| WHAT IS NEEDED |
From the entries below, return exactly the lines beginning at the one that contains "revert Hs E." and ending at the one that contains "rewrite E in", both of them included, and only those lines.

--- --- ---

(** Permission profiles round-trip: the levels an administrator selected are
    the levels read back from the stored capability list, in every area, with one
    exception the table forces: when privileged accounts are left at "none" while
    secret operations are granted, accounts read back as "view". *)
Theorem permission_profile_round_trip values area :
  area ∈ PERMISSION_AREAS →
  level_for_capabilities area (capabilities_from_levels values) =
  if bool_decide (area = credentials_area)
     && bool_decide (pl_value (selected_level values credentials_area) = "none")
     && bool_decide (pl_value (selected_level values secret_operations_area) ≠ "none")
  then "view" else pl_value (selected_level values area).
Proof.
  intros Ha. destruct table_metadata as (_ & _ & T3 & _).
  destruct (decide (area = credentials_area)) as [->|Hne]; [rewrite bool_decide_true by done|].
  - destruct (decide (CREDENTIALS_VIEW_METADATA ∈ pl_capabilities (selected_level values credentials_area)))
      as [Hv|Hv].
    + rewrite profile_reads_back by auto. rewrite (bool_decide_false (_ = "none")); [done|].
      intros E. revert Hv. pose proof (selected_level_elem values credentials_area Ha) as Hs.
      revert Hs E. generalize (selected_level values credentials_area). intros l Hs.
      repeat apply elem_of_cons in Hs as [->|Hs]; [..|by apply elem_of_nil in Hs];
        try discriminate. intros _ H. by apply elem_of_nil in H.
    + pose proof (metadata_granted values Hv) as Hg.
      pose proof (Forall_in _ _ _ T3 (selected_level_elem values _ Ha) Hv) as E.
      rewrite E in *. rewrite (bool_decide_true (pl_value NONE = _)) by done. simpl andb.
      rewrite (level_for_ext _ _ (if bool_decide (pl_value (selected_level values secret_operations_area) ≠ "none")
                                  then [CREDENTIALS_VIEW_METADATA] else [])).
      * by case_bool_decide.
      * intros l Hl. apply Forall_iff_in. intros c Hc.
        destruct (decide (c = CREDENTIALS_VIEW_METADATA)) as [->|Hcne].
        -- rewrite Hg. case_bool_decide; [|done]. split; [by left|done].
        -- rewrite (listed_granted_own values credentials_area l c), E by done. simpl.
           case_bool_decide; set_solver.
  - rewrite bool_decide_false by done. apply profile_reads_back; [done|]. left.
    intros E. apply Hne. by apply (Forall_in _ _ _ table_credentials_level).
Qed.

(** ** Concrete instances *)

Definition demo_role : role := Role "Operators" (Some "operators") [USERS_VIEW] false true "".
Definition demo_user : obj user :=
  Obj 7%N (User "alice" "alice@example.org" "Alice" true false false "system" "fr" "hash:secret").

Lemma user_has_capability_spec_witness :
  let d := empty_db <| roles := {[3%N := demo_role]} |>
             <| user_groups := {[5%N := UserGroup "ops" {[7%N]} {[3%N]} true ""]} |> in
  ∃ b w', user_has_capability (Authenticated demo_user) USERS_VIEW (demo_world d) = (Ok b, w') ∧
    w_db w' = d ∧
    (b = true ↔ ∃ r, roles d !! pk r = Some (val r) ∧ ro_enabled (val r) = true ∧
       USERS_VIEW ∈ ro_capabilities (val r) ∧ role_reaches d 7 (pk r) demo_now).
Proof. intros d. apply (user_has_capability_spec demo_user USERS_VIEW (demo_world d)). reflexivity. Defined.

Lemma permission_profile_round_trip_witness :
  level_for_capabilities credentials_area
    (capabilities_from_levels {["secret_operations_level" := "rotate"]}) = "view".
Proof.
  rewrite (permission_profile_round_trip {["secret_operations_level" := "rotate"]} credentials_area).
  - reflexivity.
  - do 7 right. left.
Defined.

--- --- ---

| TASK RESPONSE |
      revert Hs E. generalize (selected_level values credentials_area). intros l Hs.
      repeat apply elem_of_cons in Hs as [->|Hs]; [..|by apply elem_of_nil in Hs];
        try discriminate. intros _ H. by apply elem_of_nil in H.
    + pose proof (metadata_granted values Hv) as Hg.
      pose proof (Forall_in _ _ _ T3 (selected_level_elem values _ Ha) Hv) as E.
      rewrite E in *. rewrite (bool_decide_true (pl_value NONE = _)) by done. simpl andb.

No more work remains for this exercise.